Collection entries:
────────────────────

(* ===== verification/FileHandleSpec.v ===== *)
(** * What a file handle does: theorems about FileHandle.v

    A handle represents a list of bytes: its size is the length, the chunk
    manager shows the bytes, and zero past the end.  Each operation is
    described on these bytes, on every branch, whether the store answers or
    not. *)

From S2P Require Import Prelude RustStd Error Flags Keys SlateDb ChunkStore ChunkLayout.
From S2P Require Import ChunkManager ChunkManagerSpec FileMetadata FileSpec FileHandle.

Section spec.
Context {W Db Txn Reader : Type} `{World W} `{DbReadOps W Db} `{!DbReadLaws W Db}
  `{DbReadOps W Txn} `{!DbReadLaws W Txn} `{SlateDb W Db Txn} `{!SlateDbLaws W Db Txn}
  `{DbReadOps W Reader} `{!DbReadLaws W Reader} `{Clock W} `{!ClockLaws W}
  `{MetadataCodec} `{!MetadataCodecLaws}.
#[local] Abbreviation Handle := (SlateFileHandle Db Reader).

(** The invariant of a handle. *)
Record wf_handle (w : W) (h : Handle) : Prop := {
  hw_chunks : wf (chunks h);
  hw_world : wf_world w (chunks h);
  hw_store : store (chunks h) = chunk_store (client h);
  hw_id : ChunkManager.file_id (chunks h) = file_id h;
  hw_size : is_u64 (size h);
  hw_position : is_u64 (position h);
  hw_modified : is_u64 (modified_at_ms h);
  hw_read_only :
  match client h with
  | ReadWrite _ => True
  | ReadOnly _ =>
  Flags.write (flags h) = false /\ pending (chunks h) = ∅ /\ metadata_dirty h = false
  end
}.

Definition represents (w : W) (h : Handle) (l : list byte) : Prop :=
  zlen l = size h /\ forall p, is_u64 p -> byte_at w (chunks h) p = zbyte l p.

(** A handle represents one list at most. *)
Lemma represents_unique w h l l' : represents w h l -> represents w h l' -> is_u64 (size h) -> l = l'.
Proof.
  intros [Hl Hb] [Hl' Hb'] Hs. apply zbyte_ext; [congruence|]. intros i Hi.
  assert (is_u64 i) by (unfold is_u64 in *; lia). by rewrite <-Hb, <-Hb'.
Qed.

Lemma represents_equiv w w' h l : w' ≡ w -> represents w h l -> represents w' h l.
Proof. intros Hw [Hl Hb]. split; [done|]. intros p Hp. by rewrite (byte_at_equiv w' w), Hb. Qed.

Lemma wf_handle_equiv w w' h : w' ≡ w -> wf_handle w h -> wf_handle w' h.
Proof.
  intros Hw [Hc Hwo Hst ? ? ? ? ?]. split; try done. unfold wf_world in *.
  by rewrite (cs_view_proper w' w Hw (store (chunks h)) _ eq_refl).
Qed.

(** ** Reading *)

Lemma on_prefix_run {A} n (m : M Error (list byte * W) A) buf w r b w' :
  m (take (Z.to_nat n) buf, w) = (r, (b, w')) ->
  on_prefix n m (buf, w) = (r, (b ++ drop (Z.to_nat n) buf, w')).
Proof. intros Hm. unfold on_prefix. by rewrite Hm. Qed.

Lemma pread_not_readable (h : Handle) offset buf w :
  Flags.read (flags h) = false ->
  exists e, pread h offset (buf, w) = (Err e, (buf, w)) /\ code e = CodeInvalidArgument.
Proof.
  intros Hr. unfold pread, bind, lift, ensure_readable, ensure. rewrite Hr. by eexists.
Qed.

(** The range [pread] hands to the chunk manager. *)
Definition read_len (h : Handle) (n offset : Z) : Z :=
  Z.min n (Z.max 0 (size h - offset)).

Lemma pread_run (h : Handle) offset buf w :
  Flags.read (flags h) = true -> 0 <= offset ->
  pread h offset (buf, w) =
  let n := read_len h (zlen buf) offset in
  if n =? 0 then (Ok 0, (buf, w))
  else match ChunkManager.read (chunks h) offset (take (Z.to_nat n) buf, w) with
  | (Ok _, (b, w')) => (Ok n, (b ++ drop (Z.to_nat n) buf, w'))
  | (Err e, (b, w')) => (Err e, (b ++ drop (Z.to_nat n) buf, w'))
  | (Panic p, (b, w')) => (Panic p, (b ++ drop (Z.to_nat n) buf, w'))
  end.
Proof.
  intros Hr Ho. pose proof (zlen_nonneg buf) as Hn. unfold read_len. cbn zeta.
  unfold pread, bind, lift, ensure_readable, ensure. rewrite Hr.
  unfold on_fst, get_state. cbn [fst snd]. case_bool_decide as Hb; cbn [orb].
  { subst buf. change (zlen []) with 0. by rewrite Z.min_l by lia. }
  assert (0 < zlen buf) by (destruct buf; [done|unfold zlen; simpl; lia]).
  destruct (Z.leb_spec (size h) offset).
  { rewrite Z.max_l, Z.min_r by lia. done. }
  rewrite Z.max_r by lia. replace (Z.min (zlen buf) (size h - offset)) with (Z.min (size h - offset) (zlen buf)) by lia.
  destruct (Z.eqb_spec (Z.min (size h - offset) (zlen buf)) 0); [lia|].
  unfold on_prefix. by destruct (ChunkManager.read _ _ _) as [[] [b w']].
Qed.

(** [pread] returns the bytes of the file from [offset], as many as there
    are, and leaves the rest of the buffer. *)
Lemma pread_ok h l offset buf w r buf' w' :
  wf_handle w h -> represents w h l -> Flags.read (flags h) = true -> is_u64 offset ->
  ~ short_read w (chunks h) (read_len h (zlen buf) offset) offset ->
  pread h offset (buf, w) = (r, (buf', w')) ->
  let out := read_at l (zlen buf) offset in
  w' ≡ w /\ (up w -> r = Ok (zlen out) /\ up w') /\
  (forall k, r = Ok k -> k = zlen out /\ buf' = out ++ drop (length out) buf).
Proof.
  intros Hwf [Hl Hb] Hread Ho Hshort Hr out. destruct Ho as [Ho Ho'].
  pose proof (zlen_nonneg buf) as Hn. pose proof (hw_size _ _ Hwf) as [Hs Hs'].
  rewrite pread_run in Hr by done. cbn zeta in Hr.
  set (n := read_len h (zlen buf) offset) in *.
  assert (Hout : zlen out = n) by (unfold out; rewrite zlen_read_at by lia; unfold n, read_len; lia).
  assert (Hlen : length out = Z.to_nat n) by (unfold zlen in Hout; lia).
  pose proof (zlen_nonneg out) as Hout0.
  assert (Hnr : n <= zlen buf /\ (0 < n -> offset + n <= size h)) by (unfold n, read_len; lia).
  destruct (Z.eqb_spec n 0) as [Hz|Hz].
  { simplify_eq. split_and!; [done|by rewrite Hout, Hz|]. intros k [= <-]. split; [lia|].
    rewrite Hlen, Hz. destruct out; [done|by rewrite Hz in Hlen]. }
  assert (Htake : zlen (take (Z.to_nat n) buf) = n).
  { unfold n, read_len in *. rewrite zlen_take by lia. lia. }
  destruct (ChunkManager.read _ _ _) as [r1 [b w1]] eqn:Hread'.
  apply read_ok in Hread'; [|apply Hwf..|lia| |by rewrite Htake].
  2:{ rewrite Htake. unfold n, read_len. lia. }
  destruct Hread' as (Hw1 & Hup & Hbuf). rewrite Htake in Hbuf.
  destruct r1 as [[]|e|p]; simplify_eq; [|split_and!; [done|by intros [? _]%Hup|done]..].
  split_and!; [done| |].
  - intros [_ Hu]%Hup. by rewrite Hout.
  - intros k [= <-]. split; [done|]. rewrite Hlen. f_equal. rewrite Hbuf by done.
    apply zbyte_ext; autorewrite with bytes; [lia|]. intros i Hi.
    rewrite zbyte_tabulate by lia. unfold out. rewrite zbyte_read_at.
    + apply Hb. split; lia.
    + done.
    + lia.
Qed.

────────────────────

* **Problem**: The answer must be the line containing "assert (Hnr : n" and every line after it through the end of the records, repeated exactly.

* **Completed exercise**:
  assert (Hnr : n <= zlen buf /\ (0 < n -> offset + n <= size h)) by (unfold n, read_len; lia).
  destruct (Z.eqb_spec n 0) as [Hz|Hz].
  { simplify_eq. split_and!; [done|by rewrite Hout, Hz|]. intros k [= <-]. split; [lia|].
    rewrite Hlen, Hz. destruct out; [done|by rewrite Hz in Hlen]. }
  assert (Htake : zlen (take (Z.to_nat n) buf) = n).
  { unfold n, read_len in *. rewrite zlen_take by lia. lia. }
  destruct (ChunkManager.read _ _ _) as [r1 [b w1]] eqn:Hread'.
  apply read_ok in Hread'; [|apply Hwf..|lia| |by rewrite Htake].
  2:{ rewrite Htake. unfold n, read_len. lia. }
  destruct Hread' as (Hw1 & Hup & Hbuf). rewrite Htake in Hbuf.
  destruct r1 as [[]|e|p]; simplify_eq; [|split_and!; [done|by intros [? _]%Hup|done]..].
  split_and!; [done| |].
  - intros [_ Hu]%Hup. by rewrite Hout.
  - intros k [= <-]. split; [done|]. rewrite Hlen. f_equal. rewrite Hbuf by done.
    apply zbyte_ext; autorewrite with bytes; [lia|]. intros i Hi.
    rewrite zbyte_tabulate by lia. unfold out. rewrite zbyte_read_at.
    + apply Hb. split; lia.
    + done.
    + lia.
Qed.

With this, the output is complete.